また、生活に困っていることを人に知られたくないので、子ども食堂やフードバンクは利用したくないと思う人や、生活保護はもっと困っている人が受けるものだから、自分は受けられないと考えている人も。
このように、様々な事情により必要な支援の窓口にたどり着けない人々がいるのです。
「こども宅食」で周囲に知られずダイレクトに必要な支援を
「こども宅食」は、支援を必要とする家庭に食品や生活用品などを定期的に届ける取り組みで、2017年に東京都の文京区で始まり、全国に広がり始めています。
これまで声を上げられなかった親子にも支援が届くよう、相談窓口で待つのではなく、こちらから手を差し伸べるアウトリーチを使ったアプローチを行なっているのが特徴です。
届ける物資は企業から提供してもらい、必要とする家庭にお届けします。
食品を届けるだけでなく、LINEを使って相談を受け付けたり、必要に応じてそのほかの支援につなげたりというサポートも行います。
申し込みもスマホとLINEで簡単に受付ができるので、支援を受けることを周囲に知られたくない方や、忙しい方でも手続きしやすい仕組みになっています。
地域の特性や事情に合わせて支援体制をアレンジするので、受付方法や支援体制が異なっている場合もありますが、基本的に、周囲に知られずダイレクトに支援が必要な家庭とつながれるというのが「こども宅食」が利用されやすい理由のひとつです。
広まれ「こども宅食」!地域の支援団体に伴走する「こども宅食応援団」
こうした「こども宅食」の活動を全国で実施できるよう、地域にあわせた形で必要な支援を提供するために「こども宅食応援団」が設立されました。
その役割は主に次の3つ。
- こども宅食事業を効果の高い、より良いものに育てること
- 地域の自治体や民間団体がこども宅食事業を立ち上げて、運営する際、必要な応援メニューを提供すること
- 日本全国の「こども宅食」を必要とする家庭すべてに継続して支援が行きわたるよう、財源を確保できる事業モデルや仕組み、制度を作ること
「こども宅食応援団」では単に完成した「こども宅食」というフォーマットを全国に展開するのではなく、その地域に合った仕組みにアレンジすることで、より良い仕組みが生まれれば、すぐにまた全国に広がっていくと考えています。

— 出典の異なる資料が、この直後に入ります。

Definition zone_watermark_ok (zone : ZoneType) (order : nat) (mark : Z) (wmark : AllocWmark)
    (reserve : nat -> nat -> Z) (highest_zoneidx : nat) (area : nat -> Z) : bool :=
  let free := sat_sub (free_pages area) (pow2 order - 1) in
  let idx := if (highest_zoneidx <? NR_ZONES)%nat then highest_zoneidx else (NR_ZONES - 1)%nat in
  if negb (zone_watermark_ok_pages mark wmark (reserve (ZoneTypes.index zone) idx) free) then false
  else if (order =? 0)%nat then true
  else existsb (fun o => 0 <? area o) (seq order (ORDERS - order)).

End Wmark.

(** * Theorems *)

(** ** The partition *)

(** Four contiguous spans in address order that cover [[0, pfn_max)]. *)
Definition layout_wf (l : ZoneLayout) (pfn_max : Z) : Prop :=
  exists e0 e1 e2, 0 <= e0 /\ e0 <= e1 /\ e1 <= e2 /\ e2 <= pfn_max /\
    spans l = [mkZoneSpan 0 e0; mkZoneSpan e0 e1; mkZoneSpan e1 e2; mkZoneSpan e2 pfn_max].

Lemma movable_start_le limits pfn_max : Layout.movable_start limits pfn_max <= pfn_max.
Proof. unfold Layout.movable_start. lia. Qed.

Lemma layout_new_wf limits pfn_max : 0 <= pfn_max -> layout_wf (Layout.new limits pfn_max) pfn_max.
Proof.
  intros Hmax. pose proof (movable_start_le limits pfn_max) as Hm.
  unfold layout_wf, Layout.new, Layout.caps. cbn [spans Layout.spans_from]. cbv zeta.
  generalize dependent (Layout.movable_start limits pfn_max). intros ms Hm.
  set (c0 := Z.min (Z.min (dma_end_pfn limits) pfn_max) ms).
  set (c1 := Z.min (Z.min (dma32_end_pfn limits) pfn_max) ms).
  assert (c0 <= ms /\ c1 <= ms) as [H0 H1] by lia. clearbody c0 c1.
  exists (Z.max 0 c0), (Z.max (Z.max 0 c0) c1), (Z.max (Z.max (Z.max 0 c0) c1) ms).
  split_and!; [lia..|].
  assert (Hif : forall a b : Z, (if a <? b then b else a) = Z.max a b).
  { intros a b. bool_case (a <? b); lia. }
  rewrite !Hif. repeat f_equal; lia.
Qed.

2020年8月4日現在、「こども宅食応援団」が連携して13地域、19団体が「こども宅食」を進めています。
たとえば、長崎市では「つなぐBANK」をスタート。
こちらは、家庭に物資を届けるのではなく、受け取りに来てもらうスタイルです。 長崎市は車が入れないような細い坂道が多く、配達する手間や料金が増えてしまうため、こうしたスタイルになりました。受け取りの際には、周囲に利用がわかりにくいよう、配布ごとに異なる場所を用意するなど工夫されています。
宮崎県三股町では「みまたん宅食どうぞ便」が広がりを見せています。
支援する側・される側という関係性を気にせず、一般の宅食サービスのように気兼ねなく利用できるよう、チラシやWebサイトのデザインは親しみやすく明るいイメージで作成。

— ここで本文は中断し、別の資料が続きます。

(** With no progress at all the machine asks for a victim on pass 17 and fails
    when nothing is killable. *)
Lemma slowpath_no_progress fuel st s :
  answers alloc ->
  (forall s, wp reclaim (fun b _ => b = false) s) ->
  (forall s, wp oom (fun o _ => o = NoKillable) s) ->
  0 <= no_progress_loops st <= MAX_RECLAIM_RETRIES ->
  MAX_RECLAIM_RETRIES - no_progress_loops st < Z.of_nat fuel ->
  wp (Oom.slowpath_loop order alloc reclaim oom fuel st) (fun r _ => r <> None) s.
Proof.
  intros Ha Hr Ho. revert st s. induction fuel as [|fuel IH]; intros st s Hn Hf; [lia|].
  cbn [Oom.slowpath_loop]. wp_step. eapply wp_mono; [apply Hr|]. intros b s' ->.
  unfold Oom.next_step, Oom.note_reclaim. cbn [andb]. set (st1 := mkRetry _ _).
  assert (Hst1 : no_progress_loops st1 = no_progress_loops st + 1).
  { unfold st1, sat_inc32, U32_MAX, MAX_RECLAIM_RETRIES in *. cbn [no_progress_loops]. lia. }
  unfold Oom.should_reclaim_retry. bool_case (no_progress_loops st1 <=? MAX_RECLAIM_RETRIES).
  - wp_step. eapply wp_mono; [apply Ha|]. intros [v|] s'' _; [by wp_step|]. apply IH; lia.
  - destruct (Oom.may_invoke_oom order); cbn [negb]; [|by wp_step].
    wp_step. eapply wp_mono; [apply Ho|]. intros o s'' ->. by apply wp_ret.
Qed.

End retry.

(** ** Properties *)

(** C34: for every [u64] the bisection ends within its 32
    passes and returns the exact integer square root. *)
Theorem integer_sqrt_exact (value : Z) (Hv : 0 <= value <= U64_MAX) :
  Marks.integer_sqrt value = Some (Z.sqrt value).
Proof. by apply integer_sqrt_spec. Qed.

Lemma integer_sqrt_exact_witness : Marks.integer_sqrt U64_MAX = Some 4294967295.
Proof. rewrite (integer_sqrt_exact U64_MAX ltac:(unfold U64_MAX; lia)). reflexivity. Defined.

Lemma clamp_bounds x lo hi : lo <= hi -> lo <= clamp x lo hi <= hi.
Proof. intros H. unfold clamp. bool_case (x <? lo); [lia|]. bool_case (hi <? x); lia. Qed.

Lemma default_min_free_kbytes_bounds managed page_bytes :
  MIN_FREE_KBYTES_FLOOR <= Marks.default_min_free_kbytes managed page_bytes <= MIN_FREE_KBYTES_CEILING.
Proof. apply clamp_bounds. done. Qed.

(** C35: the marks derived for a zone are ordered
    min <= low <= high <= promo within [u64], whatever the tunables; a zone
    that manages nothing has no marks; and a capped zone's minimum stays
    between its floor and its ceiling. *)
Theorem watermark_ladder (managed total : Z) (t : WatermarkTunables) (page_bytes : Z) (cap : bool)
    (Hm : 0 <= managed) (Ht : 0 <= total) (Hp : 0 <= page_bytes)
    (Hk : match min_free_kbytes t with Some k => 0 <= k | None => True end)
    (Hs : 0 <= watermark_scale_factor t) :
  let w := Marks.derive_zone_watermarks managed total t page_bytes cap in
  (0 <= wm_min w /\ wm_min w <= wm_low w /\ wm_low w <= wm_high w /\ wm_high w <= wm_promo w /\ wm_promo w <= U64_MAX) /\
  (managed = 0 -> w = ZoneWatermarks_default) /\
  (cap = true -> managed <> 0 -> total <> 0 -> page_bytes <> 0 ->
     CAPPED_MIN_FLOOR <= wm_min w <= CAPPED_MIN_CEILING).
Proof.
  intros w. unfold w, Marks.derive_zone_watermarks.
  destruct (_ || _ || _) eqn:E.
  { split_and!; try done. intros _ ? ? ?.
    apply orb_true_iff in E as [E|E]; [apply orb_true_iff in E as [E|E]|]; to_prop; done. }
  to_prop. cbn zeta.
  set (mk := match min_free_kbytes t with Some k => k | None => _ end).
  assert (Hmk : 0 <= mk).
  { subst mk. destruct (min_free_kbytes t); [done|].
    pose proof (default_min_free_kbytes_bounds total page_bytes). unfold MIN_FREE_KBYTES_FLOOR in *. lia. }
  assert (Hsat : forall a b, 0 <= a -> 0 <= b -> 0 <= sat_mul a b <= U64_MAX)
    by (intros; unfold sat_mul, U64_MAX; nia).
  set (tmp := sat_mul mk KIB_BYTES / page_bytes).
  assert (Htmp : 0 <= tmp) by (apply Z.div_pos; [apply Hsat; unfold KIB_BYTES; lia|lia]).
  set (prop := sat_mul tmp managed / total).
  assert (Hprop : 0 <= prop <= U64_MAX).
  { pose proof (Hsat tmp managed Htmp Hm). split; [apply Z.div_pos; lia|].
    etrans; [apply Z.div_le_upper_bound with (q := sat_mul tmp managed); nia|lia]. }
  set (gap := Z.max (prop / 4) _).
  assert (Hgap : 0 <= gap) by (subst gap; assert (0 <= prop / 4) by (apply Z.div_pos; lia); lia).
  set (mn := if cap then _ else _).
  assert (Hcl : CAPPED_MIN_FLOOR <= clamp (managed / CAPPED_MIN_SHARE) CAPPED_MIN_FLOOR CAPPED_MIN_CEILING
                <= CAPPED_MIN_CEILING) by (by apply clamp_bounds).
  assert (Hmn : 0 <= mn <= U64_MAX)
    by (subst mn; destruct cap; [unfold CAPPED_MIN_FLOOR, CAPPED_MIN_CEILING, U64_MAX in *; lia|done]).
  cbn [wm_min wm_low wm_high wm_promo]. split_and!; try done; try (unfold sat_add, sat_mul, U64_MAX in *; lia).
  intros -> _ _ _. exact Hcl.
Qed.

Lemma watermark_ladder_witness :
  let w := Marks.derive_zone_watermarks 1000000 2000000 WatermarkTunables_default 4096 false in
  wm_min w = 1414 /\ wm_min w <= wm_low w.
Proof.
  split; [vm_compute; reflexivity|].
  exact (proj1 (proj2 (proj1 (watermark_ladder 1000000 2000000 WatermarkTunables_default 4096 false
    ltac:(done) ltac:(done) ltac:(done) I ltac:(done))))).
Defined.

(** C36: the retry loop of the allocator slowpath ends. A
    context that may not sleep fails at once without touching any state; a
    costly-order request ends within 17 passes however much reclaim reports
    and never asks for a victim (the victim selector may be any computation,
    even one that panics); and when reclaim never makes progress and nothing
    is killable every request ends within 17 passes. *)
Theorem slowpath_terminates {S T : Type} (order : nat) (alloc : M S (option T)) (reclaim : M S bool)
    (oom : M S OomOutcome) (s : S) (Ha : answers alloc) (Hr : answers reclaim) :
  (forall fuel, Oom.run_slowpath order alloc reclaim oom fuel false s = Done (Some None, s)) /\
  ((PAGE_ALLOC_COSTLY_ORDER < order)%nat ->
     exists r s', Oom.run_slowpath order alloc reclaim oom 17 true s = Done (Some r, s')) /\
  ((forall s, wp reclaim (fun b _ => b = false) s) -> (forall s, wp oom (fun o _ => o = NoKillable) s) ->
     exists r s', Oom.run_slowpath order alloc reclaim oom 17 true s = Done (Some r, s')).
Proof.
  assert (Hex : wp (Oom.slowpath_loop order alloc reclaim oom 17 RetryState_default) (fun r _ => r <> None) s ->
    exists r s', Oom.run_slowpath order alloc reclaim oom 17 true s = Done (Some r, s')).
  { intros (r & s' & Hrun & Hne)%wp_iff. destruct r as [r|]; [|done]. by exists r, s'. }
  split_and!; [done| |]; intros; apply Hex.
  - by apply slowpath_costly.
  - by apply slowpath_no_progress.
Qed.

Lemma slowpath_terminates_witness :
  exists r s', Oom.run_slowpath 4 (fun n : nat => Done (@None Z, S n)) (fun n => Done (true, n))
    (panic "no victim may be selected") 17 true 0%nat = Done (Some r, s').
Proof.
  refine (proj1 (proj2 (slowpath_terminates 4 (fun n : nat => Done (@None Z, S n)) (fun n => Done (true, n))
    (panic "no victim may be selected") 0%nat _ _)) _); [done|done|unfold PAGE_ALLOC_COSTLY_ORDER; lia].
Defined.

地元の農家や企業など地域の人々が、その名前の通り「どうぞ」と応援する気持ちで楽しく取り組まれています。
また2020年5月には国の第二次補正予算に「こども宅食」が組み込まれ、2020年8月には「こども宅食」の制度化検討に向けた「こども宅食推進議員連盟」が設立されるなど、国も巻き込んだ事業の広がりを見せています。
コロナ禍だからこそ高まる「こども宅食」の必要性
現在、コロナ禍により外出自粛やソーシャルディスタンシングなどが求められ、社会の在り方が大きく変化しています。
そんな中、就業先の事情により収入が減少したり途絶えたりする、感染によって仕事を失う、精神的な不安が高まることで外出が難しくなるなど、もともと支援が必要な家庭にさらにリスクが増えることが予想されます。
これからは、「こども宅食」のようなアウトリーチ型の支援を積極的に進めて、リスクを抱える家庭との関わりを保ち、必要な支援を適切に行うことがより重要になるでしょう。
「こども宅食応援団」の支援によって日本全国に「こども宅食」が広がり、生活が苦しい家庭の子ども達の顔に、もっと多くの笑顔が浮かぶ日も遠くないかもしれません。